Information provided –
(* ===== verification/Account.v ===== *)
(** [gitcellar-identity/src/lib.rs] and [gitcellar-crypto/src/lib.rs]: identities
    of the active user, under GitCellar's own configuration.

    The convenience functions of gitcellar-identity apply those of {!Identity}
    and {!MultiUser} to {!Users.gitcellar}; they are the calls below. *)

From S2P Require Import Prelude Bytes Utf8 Interfaces Toy Fs PasskeyError Users MultiUser.
From S2P Require Import KeyWrap Identity.
From S2P Require CryptoError.

Abbreviation CryptoError := CryptoError.CryptoError.

Section Account.
  Context {Cert K R : Type} `{PgpOps Cert, CertOps Cert R}.
  Context `{HashOps, AeadOps, Base64Ops, Platform, LpkStore K, RngOps R}.
  Variable env : Env.

  Abbreviation host := (Host K R).

(** An operation on the files of the host. *)
Definition on_files {A} (op : fs -> result PasskeyError A * fs) : stateful host PasskeyError A :=
  fun h => let '(r, f) := op (h_fs h) in (r, with_fs f h).

Definition of_passkey {A} (m : stateful host PasskeyError A) : stateful host CryptoError A :=
  smap_err CryptoError.from_passkey m.

(** [identity::load_active] of gitcellar-identity. *)
Definition load_active : stateful host PasskeyError (Identity Cert) :=
  let* u := asks (fun h => get_active_user gitcellar (h_fs h)) in
  let* username := sret (ok_or u NoActiveUser) in
  load_user env gitcellar username.

(** [load_active_identity] *)
Definition load_active_identity : stateful host CryptoError (Identity Cert) :=
  of_passkey load_active.

Definition open_secret_key_at_rest (raw : bytes) : stateful host CryptoError bytes :=
  if is_wrapped raw
  then smap_err (fun _ => CryptoError.KeyLoad "secret key at-rest open failed: {e}")
         (unwrap_at_rest env raw)
  else sret (Ok raw).

Definition identity_exists (f : fs) : bool :=
  match evaluate_state gitcellar f with
  | Ready _ => true
  | ReadyMultiUser _ _ => true
  | NeedsUserSelection users => match users with [] => false | _ => true end
  | ActiveUserMissing _ available => match available with [] => false | _ => true end
  | NoIdentity | Corrupted _ => false
  end.

Definition identity_dir (f : fs) : path :=
  match get_active_user gitcellar f with
  | Some username =>
      match checked_identity_dir gitcellar f username with
      | Ok dir => dir
      | Err _ => config_dir gitcellar ++ [b "identity"]
      end
  | None => config_dir gitcellar ++ [b "identity"]
  end.

Definition save_identity (i : Identity Cert) : stateful host CryptoError unit :=
  let* user := asks (fun h => get_active_user gitcellar (h_fs h)) in
  let* username :=
    (match user with
     | Some u => sret (Ok u)
     | None =>
         let default_user := b "default" in
         let* present := asks (fun h => user_exists gitcellar (h_fs h) default_user) in
         let* _ := (if present then sret (Ok tt)
                    else of_passkey (on_files (fun f => create_user gitcellar f default_user))) in
         let* _ := of_passkey (on_files (fun f => set_active_user gitcellar f default_user)) in
         sret (Ok default_user)
     end) in
  of_passkey (save_for_user env gitcellar i username).

(** A user's data path; the user directory is not checked here. *)
Definition user_data_path (f : fs) (subpath : bytes) : path :=
  match get_active_user gitcellar f with
  | Some username => path_join (user_dir gitcellar username) subpath
  | None =>
      if is_multi_user gitcellar f then
        match List.filter valid_utf8 (dir_entries f (config_dir gitcellar ++ [b "users"])) with
        | name :: _ => path_join (user_dir gitcellar name) subpath
        | [] => path_join (config_dir gitcellar) subpath
        end
      else path_join (config_dir gitcellar) subpath
  end.

Definition keyring_dir (f : fs) : path := user_data_path f (b "keyring").
Definition registry_path (f : fs) : path := user_data_path f (b "registry.db").

Definition user_info_path (f : fs) : path :=
  if (match get_active_user gitcellar f with Some _ => true | None => false end)
     || is_multi_user gitcellar f
  then user_data_path f (b "user_info.json")
  else config_dir gitcellar ++ [b "identity"; b "user_info.json"].
End Account.

(** ** Lemmas *)

Section Pointer.
  Context `{Platform}.

Lemma get_active_user_read f f' :
  (forall c, fs_read f (active_user_path gitcellar) = Ok c ->
     fs_read f' (active_user_path gitcellar) = Ok c) ->
  forall u, get_active_user gitcellar f = Some u -> get_active_user gitcellar f' = Some u.
Proof.
  intros Hr u. unfold get_active_user, read_to_string.
  destruct (exists_ f (active_user_path gitcellar)); [|done]. cbn [negb].
  destruct (fs_read f (active_user_path gitcellar)) as [c|] eqn:E; [|done].
  pose proof (Hr _ eq_refl) as E'. rewrite (exists_read _ _ _ E'), E'. done.
Qed.

Lemma pointer_ne_marker : active_user_path gitcellar <> lpk_minted_marker_path.
Proof. by intros [=]%app_inv_head. Qed.

Lemma pointer_ne_identity u n :
  active_user_path gitcellar <> (users_dir gitcellar ++ [u] ++ [b "identity"]) ++ [n].
Proof.
  unfold active_user_path, users_dir. intros E%(f_equal length).
  rewrite !length_app in E. cbn in E. lia.
Qed.
End Pointer.

Section Saved.
  Context {Cert K R : Type} `{CertLaws Cert R}.
  Context `{HashOps, AeadLaws, Base64Ops, NoLinks, LpkStoreLaws K, RngLaws R}.
  Variable env : Env.
  Implicit Types h : Host K R.
  Implicit Types i : Identity Cert.

Lemma checked_identity_dir_Ok f u p :
  checked_identity_dir gitcellar f u = Ok p ->
  validate_user_dir_name u = Ok tt /\ p = users_dir gitcellar ++ [u] ++ [b "identity"].
Proof.
  unfold checked_identity_dir. intros E. inv_bind.
  match goal with Hc : checked_user_dir _ _ _ = Ok _ |- _ =>
    apply checked_user_dir_iff in Hc as (Hv & -> & _) end.
  by rewrite <- app_assoc.
Qed.

Lemma checked_identity_dir_plain f u :
  validate_user_dir_name u = Ok tt ->
  checked_identity_dir gitcellar f u = Ok (users_dir gitcellar ++ [u] ++ [b "identity"]).
Proof.
  intros Hv. unfold checked_identity_dir. rewrite checked_user_dir_plain by done.
  cbn [rbind]. by rewrite <- app_assoc.
Qed.

Lemma on_files_Ok {A} (op : fs -> result PasskeyError A * fs) h a h' :
  of_passkey (on_files op) h = (Ok a, h') ->
  exists f, op (h_fs h) = (Ok a, f) /\ h' = with_fs f h.
Proof.
  unfold of_passkey, smap_err, on_files. destruct (op (h_fs h)) as [[x|e] f]; [|done].
  intros [= -> <-]. eauto.
Qed.

(** Saving for the user the pointer names: a later process loads it back. *)
Lemma save_for_active u i h h1 :
  get_active_user gitcellar (h_fs h) = Some u ->
  h_cache h = None -> save_for_user env gitcellar i u h = (Ok tt, h1) ->
  (exists k, h_cache h1 = Some (k, OsKeyring)) \/
  (os_keyring_persistent env = false /\ headless_secret_file env = None) ->
  get_active_user gitcellar (h_fs h1) = Some u /\
  exists h2, load_active env (with_cache None h1) =
    (Ok {| cert := cert i; user_id := first_user_id (cert i) |}, h2).
Proof.
  intros Hu Hc Hs Hsrc. unfold save_for_user in Hs.
  apply sbind_Ok_inv in Hs as (p & h0 & Ep & Hs).
  unfold identity_dir_of in Ep. injection Ep as Ep <-.
  apply checked_identity_dir_Ok in Ep as [Hv ->].
  assert (Ha : get_active_user gitcellar (h_fs h1) = Some u).
  { revert Hu. apply get_active_user_read. intros c Hr.
    change h1 with ((Ok tt : result PasskeyError unit, h1).2). rewrite <- Hs.
    apply save_keeps; [apply pointer_ne_identity | apply pointer_ne_identity | | done].
    intros tsk h' Hh. unfold seal_secret_key, smap_err.
    pose proof (wrap_files _ c env tsk h' pointer_ne_marker Hh) as Hw.
    by destruct (wrap_at_rest env tsk h'). }
  split; [done|].
  destruct (saved_loads env i _ h h1 Hc Hs Hsrc) as [h2 Hl]. exists h2.
  unfold load_active. erewrite sbind_Ok by reflexivity. cbn [h_fs with_cache]. rewrite Ha.
  cbn [ok_or]. erewrite sbind_Ok by reflexivity. unfold load_user.
  erewrite sbind_Ok; [exact Hl|]. unfold identity_dir_of. by rewrite checked_identity_dir_plain.
Qed.

Lemma saved_active_loads i h h1 :
  h_cache h = None -> save_identity env i h = (Ok tt, h1) ->
  (exists k, h_cache h1 = Some (k, OsKeyring)) \/
  (os_keyring_persistent env = false /\ headless_secret_file env = None) ->
  (exists u, get_active_user gitcellar (h_fs h1) = Some u /\
     (forall v, get_active_user gitcellar (h_fs h) = Some v -> u = v)) /\
  exists h2, load_active_identity env (with_cache None h1) =
    (Ok {| cert := cert i; user_id := first_user_id (cert i) |}, h2).
Proof.
  intros Hc Hs Hsrc. unfold save_identity in Hs. erewrite sbind_Ok in Hs by reflexivity.
  apply sbind_Ok_inv in Hs as (u & h0 & Eu & Hs).
  assert (Hu : get_active_user gitcellar (h_fs h0) = Some u /\ h_cache h0 = None /\
    (forall v, get_active_user gitcellar (h_fs h) = Some v -> u = v)).
  { destruct (get_active_user gitcellar (h_fs h)) as [v|] eqn:Eg.
    - injection Eu as <- <-. split; [done|]. split; [done|]. by intros v' [= ->].
    - erewrite sbind_Ok in Eu by reflexivity.
      apply sbind_Ok_inv in Eu as ([] & h' & Ec & Eu).
      apply sbind_Ok_inv in Eu as ([] & h'' & Ed & [= <- <-]).
      assert (Hc' : h_cache h' = None).
      { destruct (user_exists _ _ _); [by injection Ec as <-|].
        by apply on_files_Ok in Ec as (f & _ & ->). }
      apply on_files_Ok in Ed as (f & Ed & ->). split; [|by split].
      apply set_active_user_cases in Ed as [(_ & [=] & _)|(Hv & _ & [[_ Hn]|[[=] _]])].
      by apply get_active_user_written. }
  destruct Hu as (Hu & Hc0 & Hv). unfold of_passkey, smap_err in Hs.
  destruct (save_for_user env gitcellar i u h0) as [[[]|e] h1'] eqn:Es; [|done].
  injection Hs as <-.
  destruct (save_for_active u i h0 h1' Hu Hc0 Es Hsrc) as [Ha [h2 Hl]].
  split; [eauto|]. exists h2. unfold load_active_identity, of_passkey, smap_err. by rewrite Hl.
Qed.

(** Saving for the active user works end to end.  A save that returns leaves a
    pointer to a user (the one it named, or [default]), and a later process with
    an empty cache loads the saved certificate for the active user, when the
    protection key came from the OS keyring or from the headless secret of the
    environment. *)
Theorem save_identity_load_active i h h1 :
  h_cache h = None -> save_identity env i h = (Ok tt, h1) ->
  (exists k, h_cache h1 = Some (k, OsKeyring)) \/
  (os_keyring_persistent env = false /\ headless_secret_file env = None) ->
  (exists u, get_active_user gitcellar (h_fs h1) = Some u /\
     (forall v, get_active_user gitcellar (h_fs h) = Some v -> u = v)) /\
  exists h2, load_active_identity env (with_cache None h1) =
    (Ok {| cert := cert i; user_id := first_user_id (cert i) |}, h2).
Proof. apply saved_active_loads. Qed.
End Saved.

(** The identity directory of the active user is always under the
    configuration directory, one valid name below the users directory or the
    legacy place; the other user paths are only as safe as the pointer.  With a
    valid name they lie in that user's directory, but they do not check it: a
    pointer file that holds an absolute path moves the keyring and the registry
    there, where the identity path falls back. *)
Theorem active_user_paths `{Platform} f :
  (identity_dir f = config_dir gitcellar ++ [b "identity"] \/
   exists u, validate_user_dir_name u = Ok tt /\
     identity_dir f = users_dir gitcellar ++ [u; b "identity"]) /\
  (forall u, get_active_user gitcellar f = Some u -> validate_user_dir_name u = Ok tt ->
     keyring_dir f = users_dir gitcellar ++ [u; b "keyring"] /\
     registry_path f = users_dir gitcellar ++ [u; b "registry.db"]) /\
  (forall p, get_active_user gitcellar f = Some p -> starts_with [SLASH] p = true ->
     identity_dir f = config_dir gitcellar ++ [b "identity"] /\
     keyring_dir f = components p ++ [b "keyring"] /\
     registry_path f = components p ++ [b "registry.db"]).
Proof.
  split; [|split].
  - unfold identity_dir. destruct (get_active_user gitcellar f) as [u|]; [|by left].
    destruct (checked_identity_dir gitcellar f u) as [d|] eqn:E; [|by left].
    apply checked_identity_dir_Ok in E as [Hv ->]. right. by exists u.
  - intros u Hu Hv. apply valid_dir_name_plain in Hv as (_ & _ & _ & _ & _ & Hc & Hs).
    unfold keyring_dir, registry_path, user_data_path. rewrite Hu. unfold user_dir, path_join.
    rewrite Hs, Hc. change (starts_with [SLASH] (b "keyring")) with false.
    change (starts_with [SLASH] (b "registry.db")) with false. cbv iota.
    by rewrite <- !app_assoc.
  - intros p Hp Hs. unfold identity_dir, keyring_dir, registry_path, user_data_path. rewrite Hp.
    split; [|by unfold user_dir, path_join; rewrite Hs].
    destruct (checked_identity_dir gitcellar f p) as [d|] eqn:E; [|done].
    apply checked_identity_dir_Ok in E as [Hv _].
    apply valid_dir_name_plain in Hv as (_ & _ & _ & _ & _ & _ & Hns). congruence.
Qed.

(** ** Witnesses *)

Definition account_host : Host (option bytes) Z := demo_host (@None bytes).

Lemma save_identity_load_active_witness :
  exists h2, load_active_identity (demo_env true)
    (with_cache None (save_identity (demo_env true) alice account_host).2) =
    (Ok {| cert := cert alice; user_id := first_user_id (cert alice) |}, h2).
Proof.
  pose (s := save_identity (demo_env true) alice account_host).
  assert (Es : s.1 = Ok tt) by (vm_compute; reflexivity).
  destruct (save_identity_load_active (demo_env true) alice account_host s.2) as [_ H].
  - reflexivity.
  - rewrite <- Es. apply surjective_pairing.
  - left. exists (replicate 32 (as_u8 9)). vm_compute. reflexivity.
  - exact H.
Defined.

Lemma active_user_paths_witness :
  keyring_dir {[ active_user_path gitcellar := File (b "/etc") ]} = [b "etc"; b "keyring"].
Proof.
  exact (proj1 (proj2 (proj2 (proj2 (active_user_paths {[ active_user_path gitcellar := File (b "/etc") ]}))
    (b "/etc") eq_refl eq_refl))).
Defined.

Work item – The response must repeat exactly the lines from the top of the material through the line containing "fun h => let", both included, with no other output.

Exercise answer –
(* ===== verification/Account.v ===== *)
(** [gitcellar-identity/src/lib.rs] and [gitcellar-crypto/src/lib.rs]: identities
    of the active user, under GitCellar's own configuration.

    The convenience functions of gitcellar-identity apply those of {!Identity}
    and {!MultiUser} to {!Users.gitcellar}; they are the calls below. *)

From S2P Require Import Prelude Bytes Utf8 Interfaces Toy Fs PasskeyError Users MultiUser.
From S2P Require Import KeyWrap Identity.
From S2P Require CryptoError.

Abbreviation CryptoError := CryptoError.CryptoError.

Section Account.
  Context {Cert K R : Type} `{PgpOps Cert, CertOps Cert R}.
  Context `{HashOps, AeadOps, Base64Ops, Platform, LpkStore K, RngOps R}.
  Variable env : Env.

  Abbreviation host := (Host K R).

(** An operation on the files of the host. *)
Definition on_files {A} (op : fs -> result PasskeyError A * fs) : stateful host PasskeyError A :=
  fun h => let '(r, f) := op (h_fs h) in (r, with_fs f h).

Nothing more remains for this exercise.